Encore plus fort, des chercheurs de l’Université de Southampton sont en train de développer un support de stockage de données miniaturisé composé d’une nanostructure en verre. Ce disque dur de quelques millimètres s’appelle « technologie 5D » (pour 5 dimensions).

Lorsqu’il sera achevé, il pourra stocker 360 TB à température ambiante durant… des milliards d’années ! En outre, il résistera à toutes sortes de réactions chimiques et à des températures grimpant jusqu’à 1000 degrés.

La bande magnétique, valeur sûre d’IBM pour le stockage des données

Enfin, si l’on en croit le CTO d’IBM Dong Xie, l’avenir du stockage de données est tout simplement la bande magnétique.
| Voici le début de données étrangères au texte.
Definition fill_argon (a : Argon2IDConfig) : Argon2IDConfig :=
  mk_argon (int_or (ag_MemoryKiB a) (32 * 1024)) (int_or (ag_BaseIterations a) 1) (int_or (ag_MaxIterations a) 2) (int_or (ag_AttackIterationsCap a) 3).
Definition fill_pow (p : PoWConfig) : PoWConfig :=
  mk_pow (pw_Enabled p) (text_or (pw_Algorithm p) PoWAlgorithmSHA256) (pw_Mode p) (q_or (pw_BaseDifficulty p) 5) (q_or (pw_MaxDifficulty p) 6)
    (int_or (pw_TokenTTL p) (7 * 24 * hour)) (int_or (pw_ChallengeTTL p) (30 * minute))
    (rate_or (pw_IssuanceRateLimit p) (mk_rate 60 minute)) (rate_or (pw_NoScriptRedemptionRateLimit p) (mk_rate 6 minute))
    (pw_NoScriptFallback p) (fill_argon (pw_Argon2ID p)) (pw_RefuseUnchallengeable p) (pw_HeaderExemptions p) (pw_headerExemptionKey p).

Definition built_in_thresholds : gmap gostring Rate :=
  list_to_map [(lit "rule_match", mk_rate 10 minute); (lit "pow_fail", mk_rate 10 minute); (lit "tamper", mk_rate 10 minute);
               (lit "bot_spoof", mk_rate 5 minute); (lit "challenge_farm", mk_rate 80 hour)].
(** What the operator wrote wins, key by key. *)
Definition fill_behaviour (b : IPBehaviourConfig) : IPBehaviourConfig :=
  mk_ipb (ib_Enabled b) (int_or (ib_BlockTTL b) (30 * minute)) (int_or (ib_MaxBlockTTL b) (12 * hour)) (ib_Thresholds b ∪ built_in_thresholds).
Definition fill_bots (v : VerifiedBotsConfig) : VerifiedBotsConfig :=
  mk_vbots (vb_Bots v) (int_or (vb_CacheTTL v) (12 * hour)) (int_or (vb_DNSTimeout v) second) (int_or (vb_NegativeTTL v) hour) (vb_SpoofAction v).
Definition fill_defaults (dc : DomainConfig) : DomainConfig :=
  let w := dc_WAF dc in
  mk_domain (mk_waf (fill_behaviour (wf_IPBehaviour w)) (wf_Rules w) (wf_Anomaly w) (wf_Honeypot w)) (fill_pow (dc_PoW dc))
    (dc_Geo dc) (dc_Reputation dc) (dc_Allowlist dc) (dc_Denylist dc) (fill_bots (dc_VerifiedBots dc)) (dc_label dc).

(** ** Errors of a load *)
Inductive load_error :=
| ERead | EYAML | EMultipleDocuments | ETrailing
| ESettings (e : settings_error)
| EDefaults | EMarshalDefaults
| EDomain (label : gostring) (e : cfg_error)
| EPaths (label : gostring) | EPathKey (label key : gostring) (e : cfg_error)
| EHostKey (previous key : gostring).

Definition wrap {E F A} (f : E -> F) (o : outcome E A) : outcome F A := match o with Ok x => Ok x | Err e => Err (f e) end.

(** What the process finds at start: the platform, the ADMIN_TOKEN variable
    and the answers of [os.Stat]. *)
Record host_env := mk_env { ev_linux : bool; ev_ADMIN_TOKEN : gostring; ev_stat : gostring -> stat_answer }.

Section Load.
Context `{Unicode, ConfigYAML, UrlParse}.
Variable header_VariantKey : list PredicateConfig -> gostring.

(** ** Decoding nodes onto scopes *)
Definition decodeStrict (n : Node) (s : scope) : option scope :=
  match yaml_MarshalNode n with Some raw => yaml_DecodeStrict raw s | None => None end.

(** [s] decoded from [node], whose rules files extend the inherited ones. *)
Definition appendLocalRuleFiles (node : Node) (inherited : list gostring) (s : scope) : option scope :=
  match nestedMappingValue node [lit "waf"; lit "rules"; lit "files"] with
  | None => Some s
  | Some files =>
    match (if is_null files then Some [] else yaml_strings files) with
    | None => None
    | Some local => Some (with_cfg (with_files (inherited ++ local) (sc_cfg s)) s)
    end
  end.

Definition overlay (n : Node) (s : scope) : option scope :=
  match decodeStrict n s with Some s' => appendLocalRuleFiles n (files_of (sc_cfg s)) s' | None => None end.
(** Exemption before and after the crawler check. *)
Definition listed_exempt : bool := negb (bool_decide (MatchAllowlist req (dc_Allowlist dom) = [])) || header_match.
Definition request_exempt : bool := listed_exempt || bot_verified.

Definition policy (m : option Enforce.manager) : option Decision :=
  first_of [denylist_says; spoof_says; intel_deny_says; block_says m; honeypot_says; waf_says request_exempt; token_says request_exempt;
            intel_challenge_says request_exempt; anomaly_says request_exempt; challenge_says request_exempt].

(** ** Each stage gives its opinion *)

(** The opinion of an answer: a failure has none. *)
Definition opinion (o : outcome stage_error (option Decision)) : option Decision := match o with Ok d => d | Err _ => None end.

(** Stage [s] says [d] of every coherent environment of exemption [x] and
    mirror [m], and leaves a coherent one behind. *)
Definition gives (s : stageEnv -> outcome stage_error (option Decision) * stageEnv) (x : bool) (m : option Enforce.manager) (d : option Decision) (x' : bool) : Prop :=
  forall e, coherent e -> is_exempt e = x -> en_enforcer e = m ->
    opinion (s e).1 = d /\ coherent (s e).2 /\ is_exempt (s e).2 = x' /\ (d = None -> en_enforcer (s e).2 = m).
Cela fait 50 ans que ce support est utilisé et plébiscité pour sa capacité, son prix attractif ou encore pour sa durabilité pouvant aller de 30 à 50 ans. Toutefois, alors que le volume mondial des données devrait atteindre 175 ZB d’ici 2025* (contre 33 en 2018), Dong Xie recommande de l’intégrer à une stratégie multi supports pour rendre le stockage plus efficace, comme le FLAPE, par exemple, qui est un mix entre la bande magnétique et le stockage flash.

Actuellement, près de 80 % des données des datas centers sont stockées sur bande magnétique.

*Estimation issue d’une étude IDC

Conclusion

Comme vous pouvez le constater, le futur nous réserve des solutions inédites et époustouflantes en matière de stockage de données. Finalement, quel que soit le support utilisé aujourd’hui ou demain, les défis du data scientist restent les mêmes : le classement fiable, optimal et rapide avec un accès instantané, la durabilité du support, le coût bas et bien sûr, un stockage maximum sur une surface minimum.